I am writing to let you know that my dog Beary (his Heartland name), who I
adopted in 2003, died at home on December 21st. For me he was the perfect
dog, the best dog in the world, the joy of my life. He had a great life
traveling with me all over the country: we drove from Maine to Berkeley, CA
and back twice and worked together as well in Washington, DC, New York
City, Boston and Princeton NJ. He spent his summers with me on a Maine
island on 12 acres by the ocean. He was a bit of a wreck when I got him --
one vet said he was 2, one said he was 6. He was found in a cemetery with
his brother Teddy. Over the years he continued to blossom more and more
and became increasingly social until he was only a little bit shyer than a
non-shy dog. Yet he was always quiet, and occupied rehearsal rooms and
faculty meetings making no disturbance at all. He was beloved all over the
country in the theaters and opera houses where I work.
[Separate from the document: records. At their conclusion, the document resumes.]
(** * card-RL: the game environment of [main.py], embedded and verified

    [main.py] drives a shedding card game: [GameEnv.reset] deals the deck,
    [GameEnv.play_game] lets the players move in rotation and records one
    history entry per turn, [NaivePlayer.move] and [UserPlayer.move] are the
    two player policies.

    Hands are NumPy arrays that the program shares and updates in place, so
    the embedding keeps an object store: an array lives at a location and
    [self.hand -= choice] writes to that location.  Python's global random
    generator and standard input are threaded through as explicit state.

    The modules [utils] and [consts] that [main.py] imports are taken as
    parameters ([Utils], [Consts]); the move-selection engine of the
    specification is given separately as [find_smallest_valid_choice].

    Of [old/train.py] the file embeds the replay buffer, the one class of
    that script that stands on its own. *)

From Stdlib Require Import ZArith QArith Lia.
From stdpp Require Import base tactics option list numbers strings pretty gmap.

Open Scope Z_scope.

(** ** Outcomes of Python code *)

(** The exceptions the modelled code can raise. *)
Inductive exn :=
  | EOFError | UnboundLocalError | AttributeError
  | KeyError | IndexError | ValueError.

(** A call returns a value, raises, or is still running when the fuel given
    to one of its [while] loops is used up. *)
Inductive outcome (A : Type) :=
  | Ret (a : A)
  | Raise (e : exn)
  | Timeout.
Arguments Ret {A} a.
Arguments Raise {A} e.
Arguments Timeout {A}.

#[global] Instance outcome_ret : MRet outcome := λ A a, Ret a.
#[global] Instance outcome_bind : MBind outcome := λ A B k m,
  match m with
  | Ret a => k a
  | Raise e => Raise e
  | Timeout => Timeout
  end.

(** ** NumPy arrays and the object store *)

Abbreviation array := (list Z) (only parsing).
Abbreviation loc := nat (only parsing).
Abbreviation heap := (list (list Z)) (only parsing).

(** [np.sum(a)] *)
Definition np_sum (a : array) : Z := foldr Z.add 0 a.

(** [a[r]], read as a count: a rank the array does not have counts 0. *)
Definition count (a : array) (r : nat) : Z := default 0 (a !! r).

(** [a -= c] on one-dimensional integer arrays: elementwise for equal
    shapes, broadcast for a one-element [c], [ValueError] otherwise. *)
Definition isub (a c : array) : outcome array :=
  if decide (length c = length a) then Ret (zip_with Z.sub a c)
  else match c with
       | [c0] => Ret (map (λ x, x - c0) a)
       | _ => Raise ValueError
       end.

(** The array stored at a location. *)
Definition deref (σ : heap) (l : loc) : array := σ !!! l.

(** A new array object. *)
Definition alloc (a : array) (σ : heap) : loc * heap := (length σ, σ ++ [a]).

(** ** The random generator *)

(** The state of Python's global generator: the stream of raw numbers it
    will produce and how many have been consumed. *)
Record Rng := { tape : nat → nat; pos : nat }.

Definition randbelow (n : nat) (g : Rng) : nat * Rng :=
  ((tape g (pos g) mod n)%nat, {| tape := tape g; pos := S (pos g) |}).

(** [random.randint(a, b)] *)
Definition randint (a b : Z) (g : Rng) : outcome (Z * Rng) :=
  if b <? a then Raise ValueError
  else let '(k, g') := randbelow (Z.to_nat (b - a + 1)) g in
       Ret (a + Z.of_nat k, g').

(** [x[i], x[j] = x[j], x[i]] *)
Definition swap {A} (i j : nat) (x : list A) : list A :=
  match x !! i, x !! j with
  | Some a, Some b => <[j := a]> (<[i := b]> x)
  | _, _ => x
  end.

(** [random.shuffle(x)]: for [i] from [len(x) - 1] down to [1], swap
    [x[i]] with [x[randbelow(i + 1)]]. *)
Fixpoint shuffle_from {A} (i : nat) (x : list A) (g : Rng) : list A * Rng :=
  match i with
  | O => (x, g)
  | S i' => let '(j, g') := randbelow (S i) g in
            shuffle_from i' (swap i j x) g'
  end.

Definition shuffle {A} (x : list A) (g : Rng) : list A * Rng :=
  shuffle_from (length x - 1) x g.

(** ** The move-selection engine *)

(** What [utils.smallest_valid_choice] and [utils.read_user_cards] return:
    [(contains_pattern, pattern, choice, rank)], the latter with a
    [valid_input] flag added. *)
Abbreviation found := (bool * option string * list Z * option Z)%type (only parsing).
Abbreviation parsed := (bool * option string * list Z * option Z * bool)%type (only parsing).

(** Modelled from the spec: the pattern catalog of [consts] is missing.  A
    shape gives the number of distinct ranks, the copies per rank and
    whether the ranks must be consecutive (spec 3 and 4.1); both counts are
    at least one. *)
Record Shape := {
  distinct_ranks : positive;
  copies : positive;
  contiguous : bool
}.
(** C9.  When the pagination element is shown, its clone is given the
    sanitized rest and nothing more: the child's injected props are the
    pagination's with [className] and [resource] added on top.  For both
    clones [sanitizeRestProps] receives the props bag without children,
    pagination, className and reference.  Hence, for a sanitizer that only
    drops properties, the pagination clone gets no [className], and a
    [resource] it gets can only be the bag's own, never the [reference] the
    child is given. *)
Theorem View_pagination_gets_sanitized_rest_only
    (sanitizeRestProps : Props → Props) (h : Hooks) (props : Props) :
  truthy (get "loaded" props) = true →
  element_child props →
  React.isValidElement (get "pagination" props) = true →
  get "total" props ≠ VUndefined →
  ∃ sanitized : Props,
    sanitized = sanitizeRestProps (rest_of props) ∧
    outcome h (ReferenceArrayFieldView sanitizeRestProps props) =
      Normal (VElement Fragment ∅
                [VClone (get "children" props)
                   (<["resource" := get "reference" props]>
                      (<["className" := get "className" props]> sanitized));
                 VStr " ";
                 VClone (get "pagination" props) sanitized]) ∧
    (∀ k, k ∈ ["children"; "pagination"; "className"; "reference"] →
          rest_of props !! k = None) ∧
    (∀ k, k ∉ ["children"; "pagination"; "className"; "reference"] →
          rest_of props !! k = props !! k) ∧
    (sanitized ⊆ rest_of props →
       sanitized !! "className" = None ∧
       (∀ v, sanitized !! "resource" = Some v →
             props !! "resource" = Some v)).
Proof.
  intros Hl Hc Hv Ht. eexists. split; [done|]. unfold outcome.
  rewrite (run_view_loaded _ _ _ Hl Hc).
  rewrite (pager_slot_typed _ _ (or_intror Hv)).
  unfold shows_pagination. rewrite Hv.
  destruct (is_undefined (get "total" props)) eqn:Hu;
    [by apply is_undefined_spec in Hu|]. cbn.
  split; [done|].
  split; [intros k Hk; by rewrite rest_of_lookup, decide_True|].
  split; [intros k Hk; by rewrite rest_of_lookup, decide_False|].
  intros Hsub. split.
  - apply (lookup_weaken_None _ (rest_of props)); [|done].
    by rewrite rest_of_lookup.
  - intros v Hr. apply (lookup_weaken _ _ _ _ Hr) in Hsub.
    by rewrite rest_of_lookup in Hsub.
Qed.
(** Components whose concatenation has no duplicates are disjoint. *)
Lemma join_disjoint {A} (ls : list (list A)) i j c c' x :
  NoDup (mjoin ls) → ls !! i = Some c → ls !! j = Some c' →
  x ∈ c → x ∈ c' → i = j.
Proof.
  revert i j. induction ls as [|l0 ls IH]; intros i j Hnd Hi Hj Hx Hx'; [done|].
  simpl in Hnd. apply NoDup_app in Hnd as (_ & Hdisj & Hnd).
  assert (Hin : ∀ k c0, ls !! k = Some c0 → x ∈ c0 → x ∈ mjoin ls).
  { intros k c0 Hk Hc0. apply list_elem_of_join. exists c0.
    split; [done|]. by eapply list_elem_of_lookup_2. }
  destruct i as [|i], j as [|j]; simpl in *.
  - done.
  - injection Hi as <-. destruct (Hdisj x Hx). by eapply Hin.
  - injection Hj as <-. destruct (Hdisj x Hx'). by eapply Hin.
  - f_equal. by eapply IH.
Qed.

(** An example whose sets of references have at most one element is
    evaluated in one order. *)
Ltac small_sets :=
  lazymatch goal with
  | |- context [@Tarjan.dependency_sort ?seed ?l] =>
      rewrite (dependency_sort_small seed by_elements l)
  | |- context [@Tarjan.build_graph ?seed ?l] =>
      rewrite (build_graph_small seed by_elements l)
  end;
  [by vm_compute|apply (bool_decide_unpack _); by vm_compute].
(** X2.  With no server path in the options, and [path.join] keeping the
    file name at the end of what it returns, [startServer] spawns the
    bundled server, that one process, through [dotnet] on macOS and directly
    on the other platforms, right after the line [Starting server at ...]. *)
Theorem bundled_server_through_dotnet_on_macOS (h : Host) (s s1 : Server)
    solutionPath logLevel pipe starred :
  truthyValue (serverPath (commonOptions (GetLatestOptions h))) = None ->
  (exists stem,
     pathJoin h [dirname h; ".."; ".roslyn"; serverFileNameOf h] =
       stem +:+ serverFileNameOf h) ->
  existsSync h (serverPathOf h) = true ->
  negotiate h s = (Returns (pipe, starred), s1) ->
  let args := launchArguments (waitForDebugger (commonOptions (GetLatestOptions h)))
                logLevel pipe solutionPath starred in
  let child :=
    if isMacOS h
    then {| spawnCommand := "dotnet"; spawnArguments := serverPathOf h :: args |}
    else {| spawnCommand := serverPathOf h; spawnArguments := args |} in
  startServer solutionPath logLevel h s =
    (Returns child,
     emit (SpawnProcess child)
       (emit (AppendLine ("Starting server at " +:+ serverPathOf h)) s1)) /\
  spawned (snd (startServer solutionPath logLevel h s)) = child :: spawned s.
Proof.
  intros Hunset [stem Hjoin] Hfound Hneg args child.
  assert (spawnFor (serverPathOf h) args = child) as Hchild.
  { unfold spawnFor, child.
    assert (endsWith (serverPathOf h) ".dll" = isMacOS h) as ->; [|done].
    rewrite serverPathOf_cases, Hunset, Hjoin, serverFileNameOf_platform.
    destruct (isMacOS h), (isWindows h); by rewrite endsWith_append by (vm_compute; lia). }
  rewrite startServer_found, Hneg by done. cbn zeta. fold args. rewrite Hchild.
  split; [done|]. cbn. f_equal. by eapply spawned_negotiate.
Qed.
(** * AgriAI prototype: the yield mock and the advisory rules

    A shallow embedding of the two closures of [AgriAIPrototype] that carry
    logic, [fakePredictAPI] and [generateRecommendations], and the
    properties the specification states about them.

    Numbers.  A JavaScript Number is modelled by an exact rational ([Q]):
    every finite binary64 value is one, the arithmetic operators are taken
    exact, and the rounding error, the infinities and NaN of binary64 are
    outside the model.  Numeric results are compared with [==].  Module
    [Binary64] evaluates the product of the estimate on binary64 values at
    the inputs of the examples, where the two agree to 10^-15.

    Component.  The state of [AgriAIPrototype] is the record of its
    [useState] cells.  An event is handled by its handler, followed by the
    effect on [[user, farm]] when the handler stored a new user or farm
    object; [fetchAllData] is taken at the point where its promise has
    settled, with no other event in between.

    Objects.  [baseByCrop] is modelled by its own properties, a finite map
    from crop names to numbers.  Crops are the names the form offers (wheat,
    rice, maize, cotton) and other crop names; the names every object
    inherits (constructor, toString, ...) are not crop names and are
    outside the model. *)

From Stdlib Require Import QArith Qabs Qround Qminmax Lqa Lia List.
From Stdlib Require Import PrimFloat SpecFloat FloatOps.
From stdpp Require Import gmap strings.

Local Open Scope Q_scope.

(** ** The fragment of JavaScript the two closures use *)

Definition number : Type := Q.

(** [x < y] on Numbers. *)
Definition lt_number (x y : number) : bool :=
  match x ?= y with
  | Lt => true
  | _ => false
  end.

(** [v || d] where [v] is a property read: [None] is [undefined]; a Number
    is falsy when it is zero. *)
Definition or_else (v : option number) (d : number) : number :=
  match v with
  | Some x => if Qeq_bool x 0 then d else x
  | None => d
  end.

Module Math.
Definition abs (x : number) : number := Qabs x.
Definition min (x y : number) : number := Qmin x y.
Definition max (x y : number) : number := Qmax x y.
End Math.

(** [arr.push(x)]: the array with [x] appended. *)
Definition push {A : Type} (arr : list A) (x : A) : list A := arr ++ [x].

Inductive JSError : Type :=
  | RangeError
  | TypeError.

(** The outcome of evaluating an expression that may throw. *)
Inductive Completion (A : Type) : Type :=
  | Normal (a : A)
  | Throw (e : JSError).
Arguments Normal {A} a.
Arguments Throw {A} e.

#[global] Instance Completion_ret : MRet Completion := fun A a => Normal a.

#[global] Instance Completion_bind : MBind Completion := fun A B k c =>
  match c with
  | Normal a => k a
  | Throw e => Throw e
  end.

(** The settled state of the promise an async function returns: fulfilled
    with the returned value, or rejected with what the body threw. *)
Inductive Promise (A : Type) : Type :=
  | Fulfilled (v : A)
  | Rejected (e : JSError).
Arguments Fulfilled {A} v.
Arguments Rejected {A} e.

Definition async {A : Type} (body : Completion A) : Promise A :=
  match body with
  | Normal a => Fulfilled a
  | Throw e => Rejected e
  end.

(** The decimal numeral [toFixed] prints: an optional minus sign and the
    digits of [scaled] with a point before the last [places] of them. *)
Record Numeral : Type := {
  minus : bool;
  scaled : Z;
  places : Z
}.

(** [x.toFixed(fractionDigits)].  A RangeError outside 0..100; otherwise
    the sign is split off, and the digits are those of the integer [n] for
    which [n / 10^f - x] is as close to zero as possible, the larger [n]
    when there are two.  (From 10^21 on [toFixed] prints the Number itself;
    a binary64 value that large is an integer, which is what the rule above
    gives for an integer.) *)
Definition toFixed (x : number) (fractionDigits : Z) : Completion Numeral :=
  if ((fractionDigits <? 0) || (100 <? fractionDigits))%Z
  then Throw RangeError
  else
    let s := lt_number x 0 in
    let x := if s then - x else x in
    let n := Qfloor (x * inject_Z (10 ^ fractionDigits)%Z + (1 # 2)) in
    Normal {| minus := s; scaled := n; places := fractionDigits |}.

(** Unary [+] on a numeral printed by [toFixed]: the Number it spells. *)
Definition unary_plus (s : Numeral) : number :=
  let v := inject_Z (scaled s) / inject_Z (10 ^ places s)%Z in
  if minus s then - v else v.

(** ** The records of the prototype *)

(** [mockSoil]'s shape. *)
Record Soil : Type := {
  ph : number;
  organicMatterPct : number;
  moisturePct : number
}.

(** [mockWeather]'s shape. *)
Record Weather : Type := {
  tempC : number;
  rainNext7DaysMm : number;
  condition : string
}.

(** The argument of [fakePredictAPI]. *)
Record Features : Type := {
  crop : string;
  areaHa : number;
  soil : Soil;
  weather : Weather
}.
In the last two years he was plagued by very bad arthritis and his mobility was
more and more compromised. In late December he had a health crisis and we
discovered his lungs were filled with fluid, and the diagnostics seemed to
indicate his lungs were full of cancer. His chest was drained once, but I then
brought him home as there was no further treatment possible. On the 21st, as
he began to have difficulty breathing and I called an in-home vet. However he
died in my arms before he was euthanized -- the little sedative the doctor
give was enough to take him over.
You can read visit his memorial page and see pictures and read his obituary
You'll see he has over 50 messages from actors, writers and theatre people all over the country, including Peter Gelb, the head of the Metropolitan Opera in New York.
Thank you for helping to bring Beary into my life. I also adopted a cat, Shelby, from you a few months later (she was the "test cat" at the shelter for Beary). Shelby is still with me, but quite sadly, went into renal failure a few days after Beary died. I don't think she'll be with me much longer.